(** What a walk writes: the first candidates before it, as many as the
    limit leaves room for. *)
Lemma walk_rules_outfile fuel :
  forall st,
    (0 <= current_rule_password_count s)%Z ->
    (current_rule_index s <= rule_index_updated st)%Z ->
    (0 <= rule_index_updated st <= total_rules rules)%Z ->
    (0 <= new_current_rule_password_count st)%Z ->
    Z.to_nat (total_rules rules - rule_index_updated st) <= fuel ->
    outfile (snd (walk_rules order rules password_limit s fuel st))
    = (outfile st
       ++ firstn (Z.to_nat (password_limit - total_written st))
                 (remaining order rules s (rule_index_updated st)))%list.
Proof.
  induction fuel as [|fuel IH]; intros st Hc Hlo Hidx Hcnt Hfuel.
  - cbn [walk_rules].
    destruct (Z.ltb_spec (rule_index_updated st) (total_rules rules));
      [lia|]. rewrite andb_false_r. cbn [snd].
    rewrite remaining_end by lia. now rewrite firstn_nil, app_nil_r.
  - destruct ((total_written st <? password_limit)%Z
              && (rule_index_updated st <? total_rules rules)%Z) eqn:Ec.
    2: { cbn [walk_rules]. rewrite Ec. cbn [snd].
         apply andb_false_iff in Ec. destruct Ec as [Ec|Ec];
           apply Z.ltb_ge in Ec.
         - replace (Z.to_nat (password_limit - total_written st))
             with 0 by lia.
           now rewrite app_nil_r.
         - rewrite remaining_end by lia.
           now rewrite firstn_nil, app_nil_r. }
    apply andb_true_iff in Ec. destruct Ec as [Ec1 Ec2].
    destruct (index_in_range rules (rule_index_updated st))
      as [rule_str Hr].
    { apply Z.ltb_lt in Ec2. unfold total_rules in Ec2. lia. }
    rewrite (walk_rules_step order rules password_limit s fuel st rule_str
               Ec1 Ec2 Hr). cbv zeta.
    rewrite (remaining_step _ rule_str (proj1 Hidx) Hr).
    fold (candidates_at order s (rule_index_updated st) rule_str).
    set (valid := candidates_at order s (rule_index_updated st) rule_str).
    pose proof (write_passwords_spec valid st) as Hw. cbv zeta in Hw.
    set (st' := write_passwords password_limit valid st) in *.
    set (n := Z.to_nat (password_limit - total_written st)) in *.
    destruct Hw as (Ho & Ht & Hn & Hi).
    apply Z.ltb_lt in Ec1. apply Z.ltb_lt in Ec2.
    pose proof (firstn_le_length n valid) as Hle.
    rewrite firstn_app.
    destruct (Z.leb_spec (Z.of_nat (List.length valid))
                (new_current_rule_password_count st')) as [Ha|Ha].
    + rewrite (IH (next_rule st'));
        cbn [next_rule rule_index_updated new_current_rule_password_count
             outfile total_written]; try rewrite Hi; try lia.
      rewrite remaining_later by lia.
      rewrite Ho, Ht, <- app_assoc. f_equal. f_equal.
      rewrite length_firstn in *.
      destruct (Nat.le_gt_cases (List.length valid) n) as [Hv|Hv].
      * rewrite Nat.min_r by lia. f_equal. lia.
      * rewrite Nat.min_l by lia.
        replace (Z.to_nat (password_limit - (total_written st + Z.of_nat n)))
          with 0 by lia.
        replace (n - List.length valid) with 0 by lia. reflexivity.
    + cbn [snd]. rewrite Ho. f_equal.
      rewrite length_firstn in *.
      replace (n - List.length valid) with 0 by lia.
      cbn [firstn]. now rewrite app_nil_r.
Qed.
Lemma fetchMany_available (n : nat) (this : RequestList) :
  Consistent this ->
  NoDup (uniqueKey <$> fetchedRequests (fst (fetchMany n this)))
  /\ forall request, request ∈ fetchedRequests (fst (fetchMany n this)) ->
       request ∈ requests this /\ available this (uniqueKey request).
Proof.
  revert this. induction n as [|n IH]; intros this Hcons.
  - simpl. split; [constructor|]. intros request Hin. inversion Hin.
  - rewrite fetchMany_S.
    destruct (fetchNextRequest_cases this Hcons)
      as [(key & index & request & _ & Hin & Hindex & Hrequest & Hkey & Hrun)
         |[(Hnone & z & request & Hz & Hrange & Hrequest & Hrun)
          |(_ & _ & Hrun)]]; rewrite Hrun; simpl fst;
      rewrite fetchedRequests_cons.
    + set (this' := set_reclaimed _ this) in *.
      assert (Consistent this') as Hcons'
          by (eapply fetchNextRequest_Consistent; eauto).
      destruct (IH this' Hcons') as [Hnodup Hall].
      assert (forall other, available this' other -> available this other)
        as Hweaken.
      { intros other [Hother|Hother]; [left|right; exact Hother].
        simpl in Hother. by apply elem_of_dict_delete in Hother as [? _]. }
      split.
      * simpl. constructor; [|exact Hnodup].
        intros Hagain. apply list_elem_of_fmap in Hagain as (other & Hsame & Hother).
        destruct (Hall other Hother) as [_ [Hre|(i & Hi & Hge)]].
        -- simpl in Hre. apply elem_of_dict_delete in Hre as [_ Hne]. congruence.
        -- simpl in Hi, Hge.
           assert (key ∈ inProgress this) as Hin'
               by (by apply (consistent_reclaimed _ Hcons)).
           destruct (consistent_inProgress _ Hcons key Hin') as (j & Hj & Hlt).
           rewrite <- Hsame, Hkey in Hi. congruence.
      * intros other Hother. apply elem_of_cons in Hother as [->|Hother].
        -- split; [apply list_elem_of_lookup; eauto|]. left. by rewrite Hkey.
        -- destruct (Hall other Hother) as [Hloaded Havailable]. auto.
    + set (this' := set_isStatePersisted false _) in *.
      assert (Consistent this') as Hcons'
          by (eapply fetchNextRequest_Consistent; eauto).
      destruct (IH this' Hcons') as [Hnodup Hall].
      assert (uniqueKeyToIndex this !! uniqueKey request = Some (Z.to_nat z))
        as Hindex by (apply (consistent_indexed _ Hcons); eauto).
      split.
      * simpl. constructor; [|exact Hnodup].
        intros Hagain. apply list_elem_of_fmap in Hagain as (other & Hsame & Hother).
        destruct (Hall other Hother) as [_ [Hre|(i & Hi & Hge)]].
        -- simpl in Hre. rewrite Hnone in Hre. set_solver.
        -- simpl in Hi, Hge. rewrite <- Hsame, Hindex in Hi.
           injection Hi as <-. apply Z.leb_le in Hge. lia.
      * intros other Hother. apply elem_of_cons in Hother as [->|Hother].
        -- split; [apply list_elem_of_lookup; eauto|]. right.
           exists (Z.to_nat z). split; [exact Hindex|].
           rewrite Hz. simpl. apply Z.leb_le. lia.
        -- destruct (Hall other Hother) as [Hloaded [Hre|(i & Hi & Hge)]].
           ++ simpl in Hre. rewrite Hnone in Hre. set_solver.
           ++ split; [exact Hloaded|]. right. exists i. split; [exact Hi|].
              simpl in Hge. rewrite Hz. simpl. apply Z.leb_le in Hge.
              apply Z.leb_le. lia.
    + by apply IH.
Qed.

What to work on> A single number is the whole answer: how many lines in the data above hold the string "induction".

Exercise output> 2